Hello! I am trying to implement sgemm matrix multiplication on multiple physical cores and I am a little confused on how to do so.
Say I have obtained 9 physical cores from an HPC system and I want sgemm to use all of these cores to do the matrix multiplication. In this case I do not want to use multithreading on these 9 cores, only these 9 cores as a whole. So in a way I guess you could say that the 9 cores are the threads to be used by sgemm. Below is some code I have created, which I believe implements what I want to do. Is this implementation correct?
program mkl_matrixmul
use mpi
implicit none
integer :: N,max_threads,mkl_get_max_threads
real, allocatable, dimension(:,:) :: A,B,C
integer :: ierror,num_cores,my_rank
double precision :: time1,time2
CALL MPI_Init(ierror) !Flag for error
CALL MPI_COMM_Size(MPI_COMM_WORLD,num_cores,ierror) !puts in the number of cores into num_cores
CALL MPI_Comm_rank(MPI_COMM_WORLD,my_rank,ierror) !defining the variable for the rank of the core
CALL MPI_BARRIER(MPI_COMM_WORLD,ierror)
if(my_rank == 0)then
!starting the timer
time1 = MPI_Wtime()
end if
N = 61740
Allocate(A(N,N),B(N,N),C(N,N))
A = 1.0
B = 2.0
C = 0.0
call mkl_set_num_threads(num_cores)
call sgemm('N','N',N,N,N,1.0,A,N,B,N,1.0,C,N)

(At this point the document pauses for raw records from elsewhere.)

(** ["style" in ele.attrib and re.search(..., ele.attrib["style"])] *)
Definition hidden_by_style (a : list (string * string)) : bool :=
  match attrib_get "style" a with
  | Some v => search_display_none v
  | None => false
  end.

(** The loop over [list(ele.attrib.keys())]. *)
Definition strip_attrib (a : list (string * string)) : list (string * string) :=
  fold_left
    (fun acc key => if in_keep_list key then acc else attrib_del key acc)
    (map fst a) a.

(** [_clean_html(ele)].  Every node [iterchildren] yields is an
    [etree._Element], so the first test of the source never fires. *)
Definition _clean_html (has_parent : bool) (ele : Element) : option Element :=
  if is_comment (tag ele) then _remove has_parent ele
  else if is_interactive (tag ele) then _remove has_parent ele
  else if hidden_by_style (attrib ele) then
    Some (set_text (Some "") (clear ele))
  else
    match attrib ele with
    | [] => Some ele
    | _ :: _ =>
        let a1 := strip_attrib (attrib ele) in
        let a2 :=
          match attrib_get "href" a1 with
          | Some v => if startswith v "javascript:" then attrib_del "href" a1 else a1
          | None => a1
          end in
        let a3 :=
          if tag_is (tag ele) "img" then
            match attrib_get "src" a2 with
            | Some _ => attrib_del "src" a2
            | None => a2
            end
          else a2 in
        Some (set_attrib a3 ele)
    end.
Definition neighbourIndexClamped (kernelIndex : Indexer) (i : Z) : Z :=
  Z.min (get spatialDimensionSizes i - 1)
        (Z.max 0 (neighbourIndex kernelIndex i)).

(** Buffer offset of the neighbour element, clamped to the border in
    each dimension. *)
Definition neighbourOffset (kernelIndex : Indexer) : Z :=
  for_loop spatialDimensionCount
    (fun i off =>
       (off + neighbourIndexClamped kernelIndex i
              * get spatialDimensionStrides i)%Z)
    batchOffset.

(** Squared Euclidean colour distance between home and neighbour. *)
Definition colorDistanceSquared (h : Heap) (kernelIndex : Indexer) : R :=
  for_loop channelCount
    (fun i acc =>
       let diff :=
         load h inputData (homeOffset + i * channelStride)
         - load h inputData
             (neighbourOffset kernelIndex + i * channelStride) in
       acc + diff * diff)
    0.

Definition spatialWeight (kernelIndex : Indexer) : R :=
  for_loop spatialDimensionCount
    (fun i w => w * gaussianKernel (at_axis kernelIndex i))
    1.

Definition colorWeight (h : Heap) (kernelIndex : Indexer) : R :=
  exp (colorDistanceSquared h kernelIndex * colorExpConstant).

Definition totalWeight (h : Heap) (kernelIndex : Indexer) : R :=
  spatialWeight kernelIndex * colorWeight h kernelIndex.

(** Body of the loop over the neighbour elements. *)
Definition window_body (kernelIndex : Indexer) (st : State) : State :=
  let h := st_heap st in
  let w := totalWeight h kernelIndex in
  {| st_heap := h;
     valueSum :=
       for_loop channelCount
         (fun i vs =>
            upd vs i
              (vs i
               + load h inputData
                   (neighbourOffset kernelIndex + i * channelStride)
                 * w))
         (valueSum st);
     weightSum := weightSum st + w |}.

(** Zeroing of the kernel aggregates. *)
Definition zero_aggregates (st : State) : State :=
  {| st_heap := st_heap st;
     valueSum := for_loop channelCount (fun i vs => upd vs i 0)
                   (valueSum st);
     weightSum := 0 |}.

(** The loop over the window: [Indexer kernelIndex = Indexer(
    spatialDimensionCount, kernelSize); do { ... } while(kernelIndex++)]. *)
Definition window_pass (fuel : nat) (st : State) : option State :=
  do_while fuel (fun k s => Some (window_body k s))
    (Indexer_new spatialDimensionCount kernelSize)
    (zero_aggregates st).

(** The normalised values written for the home element. *)
Definition write_output (st : State) : State :=
  {| st_heap :=
       for_loop channelCount
         (fun i h =>
            store h outputData (homeOffset + i * channelStride)
              (valueSum st i / weightSum st))
         (st_heap st);
     valueSum := valueSum st;
     weightSum := weightSum st |}.

(** Body of the loop over the home elements. *)
Definition home_body (fuel : nat) (st : State) : option State :=
  option_map write_output (window_pass fuel st).

End Home.

(** The loop over the batches, each with its loop over the home elements. *)
Definition batch_loop (fuel : nat) (st : State) : option State :=
  for_each (counters batchCount)
    (fun b s =>
       let batchOffset := (b * batchStride)%Z in
       do_while fuel (fun homeIndex s' => home_body batchOffset homeIndex fuel s')
         (Indexer_new spatialDimensionCount spatialDimensionSizes) s)
    st.
Lemma collect_results_known (self : t) (criteria : value)
    (business_type : string) (cities : list string) :
  forall results,
    exists out,
      collect_results self (_get_city_database self) criteria business_type
        cities results = Ok out /\
      map (lookup "city") out =
        (map (lookup "city") results ++
         map (fun city => Some (VStr city))
           (filter (fun city => has_key city (_get_city_database self)) cities))%list /\
      (Forall scored results -> Forall scored out).
Proof.
  induction cities as [|city rest IH]; intros results;
    cbn [collect_results filter].
  - exists results. rewrite app_nil_r. auto.
  - destruct (has_key city (_get_city_database self)) eqn:Hkey; [|apply IH].
    unfold has_key in Hkey. cbn [getitem].
    destruct (lookup city (_get_city_database self)) as [data|] eqn:Hdata;
      [|discriminate].
    cbn [bind].
    destruct (table_city_result self city data criteria business_type Hdata)
      as [entry Hentry].
    rewrite Hentry. cbn [bind].
    destruct (city_result_scored _ _ _ _ _ _ Hentry) as (Hcity & score & Hscore).
    destruct (IH (results ++ [entry])%list) as (out & -> & Hnames & Hall).
    exists out. split; [reflexivity|]. split.
    + rewrite Hnames, map_app, <- app_assoc. cbn [map app]. rewrite Hcity.
      reflexivity.
    + intros Hres. apply Hall, Forall_app. split; [exact Hres|].
      constructor; [|constructor]. exists city, score. auto.
Qed.

Lemma add_rankings_length (i : nat) (results : list dict) :
  List.length (add_rankings i results) = List.length results.
Proof.
  revert i. induction results as [|entry rest IH]; intros i; cbn; congruence.
Qed.

Lemma add_rankings_keeps (k : string) (results : list dict) :
  String.eqb k "rank" = false -> String.eqb k "medal" = false ->
  forall i, map (lookup k) (add_rankings i results) = map (lookup k) results.
Proof.
  intros Hrank Hmedal.
  induction results as [|entry rest IH]; intros i; cbn [add_rankings map];
    [reflexivity|].
  rewrite IH, !lookup_dict_set_other by assumption. reflexivity.
Qed.

Lemma add_rankings_rank (results : list dict) :
  forall i,
    map (lookup "rank") (add_rankings i results) =
    map (fun j => Some (VInt (Z.of_nat j + 1))) (seq i (List.length results)).
Proof.
  induction results as [|entry rest IH]; intros i;
    cbn [add_rankings map seq List.length]; [reflexivity|].
  rewrite IH, lookup_dict_set_other by reflexivity.
  rewrite lookup_dict_set_same. reflexivity.
Qed.

Lemma add_rankings_medal (results : list dict) :
  forall i,
    map (lookup "medal") (add_rankings i results) =
    map (fun j => Some (VStr (medal j))) (seq i (List.length results)).
Proof.
  induction results as [|entry rest IH]; intros i;
    cbn [add_rankings map seq List.length]; [reflexivity|].
  rewrite IH, lookup_dict_set_same. reflexivity.
Qed.

Lemma scored_score_key (entries : list dict) :
  Forall scored entries ->
  map (lookup "score") entries =
  map (fun x => Some (VFloat x)) (map score_key entries).
Proof.
  induction 1 as [|entry rest (city & score & _ & Hscore) _ IH]; [reflexivity|].
  cbn [map]. unfold score_key at 1. rewrite IH, Hscore. reflexivity.
Qed.

Lemma sorted_scores (entries : list dict) :
  StronglySorted (fun a b => (score_key b <= score_key a)%Q) entries ->
  StronglySorted (fun a b => (b <= a)%Q) (map score_key entries).
Proof.
  induction 1 as [|entry rest _ IH Hall]; cbn [map]; constructor;
    [exact IH|].
  clear - Hall. induction Hall; cbn [map]; constructor; auto.
Qed.

Lemma known_cities_length (self : t) (cities : list string) :
  List.length (known_cities self cities) <= 10.
Proof.
  unfold known_cities.
  eapply Nat.le_trans; [apply filter_length_le|]. apply firstn_le_length.
Qed.

Lemma generate_summary_scored (rt : Runtime) (self : t) (results : list dict)
    (business_type : string) :
  (forall entry, In entry results ->
     has_key "city" entry = true /\ has_key "score" entry = true) ->
  exists summary,
    _generate_summary rt self results business_type = Ok summary /\
    (results = [] -> summary = "No cities to compare").
Proof.
  intros Hall. destruct results as [|first rest]; cbn [_generate_summary].
  - eauto.
  - destruct (Hall first (or_introl eq_refl)) as [Hcity Hscore].
    unfold has_key in *. cbn [getitem py_get].
    destruct (lookup "city" first); [|discriminate].
    destruct (lookup "score" first); [|discriminate].
    destruct (lookup "recommendation" first); cbn [bind];
      eexists; (split; [reflexivity | discriminate]).
Qed.

(** What [compare_cities] returns, in full *)
Lemma compare_cities_outcome (rt : Runtime) (self : t) (cities : list string)
    (criteria : value) (business_type : string) :
  exists results summary,
    compare_cities rt self cities criteria business_type =
    Ok (comparison business_type criteria results summary) /\
    Permutation (map (lookup "city") results)
      (map (fun city => Some (VStr city)) (known_cities self cities)) /\
    (results = [] -> summary = "No cities to compare") /\
    map (lookup "score") results =
      map (fun x => Some (VFloat x)) (map score_key results) /\
    StronglySorted (fun a b => (b <= a)%Q) (map score_key results) /\
    map (lookup "rank") results =
      map (fun i => Some (VInt (Z.of_nat i + 1))) (seq 0 (List.length results)) /\
    map (lookup "medal") results =
      map (fun i => Some (VStr (medal i))) (seq 0 (List.length results)).
Proof.
  unfold compare_cities.
  destruct (collect_results_known self criteria business_type (firstn 10 cities) [])
    as (found & -> & Hnames & Hscored).
  specialize (Hscored (Forall_nil _)). cbn [bind map app] in *.
  destruct (sort_by_score_desc_scored found Hscored)
    as (sorted & -> & Hperm & Hsorted).
  cbn [bind].
  set (ranked := add_rankings 0 sorted).
  assert (Hcity : map (lookup "city") ranked = map (lookup "city") sorted)
    by (apply add_rankings_keeps; reflexivity).
  assert (Hscore : map (lookup "score") ranked = map (lookup "score") sorted)
    by (apply add_rankings_keeps; reflexivity).
  assert (Hsorted_scored : Forall scored sorted)
    by (eapply Permutation_Forall; [symmetry; exact Hperm | exact Hscored]).
  assert (Hkeys : map score_key ranked = map score_key sorted).
  { unfold score_key.
    rewrite <- (map_map (lookup "score")
                  (fun o => match o with Some (VFloat x) => x | _ => 0%Q end)).
    rewrite Hscore, map_map. reflexivity. }
  destruct (generate_summary_scored rt self ranked business_type)
    as (summary & -> & Hnone).
  { intros entry Hin. unfold has_key.
    assert (Hc : In (lookup "city" entry) (map (lookup "city") ranked))
      by (apply in_map; exact Hin).
    assert (Hs : In (lookup "score" entry) (map (lookup "score") ranked))
      by (apply in_map; exact Hin).
    rewrite Hcity in Hc. rewrite Hscore in Hs.
    apply in_map_iff in Hc. destruct Hc as (e1 & <- & He1).
    apply in_map_iff in Hs. destruct Hs as (e2 & <- & He2).
    rewrite Forall_forall in Hsorted_scored.
    destruct (Hsorted_scored e1 He1) as (c1 & s1 & -> & _).
    destruct (Hsorted_scored e2 He2) as (c2 & s2 & _ & ->). auto. }
  cbn [bind]. exists ranked, summary. split; [reflexivity|]. split.
  - unfold known_cities. rewrite Hcity, <- Hnames. apply Permutation_map.
    exact Hperm.
  - split; [exact Hnone|]. split.
    + rewrite Hkeys, Hscore. apply scored_score_key. exact Hsorted_scored.
    + split; [rewrite Hkeys; apply sorted_scores; exact Hsorted|].
      subst ranked. rewrite add_rankings_length.
      split; [apply add_rankings_rank | apply add_rankings_medal].
Qed.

CALL MPI_BARRIER(MPI_COMM_WORLD,ierror)
if(my_rank == 0)then
!printing the elapsed time
time2 = MPI_Wtime()
print *, 'elapsed time' , time2 - time1
print *, C(1,2)
end if
CALL MPI_Finalize(ierror)
end program mkl_matrixmul
Also if it helps, I am using a Sandy Bridge node with 256 GB of memory.
Thank you,
Brandon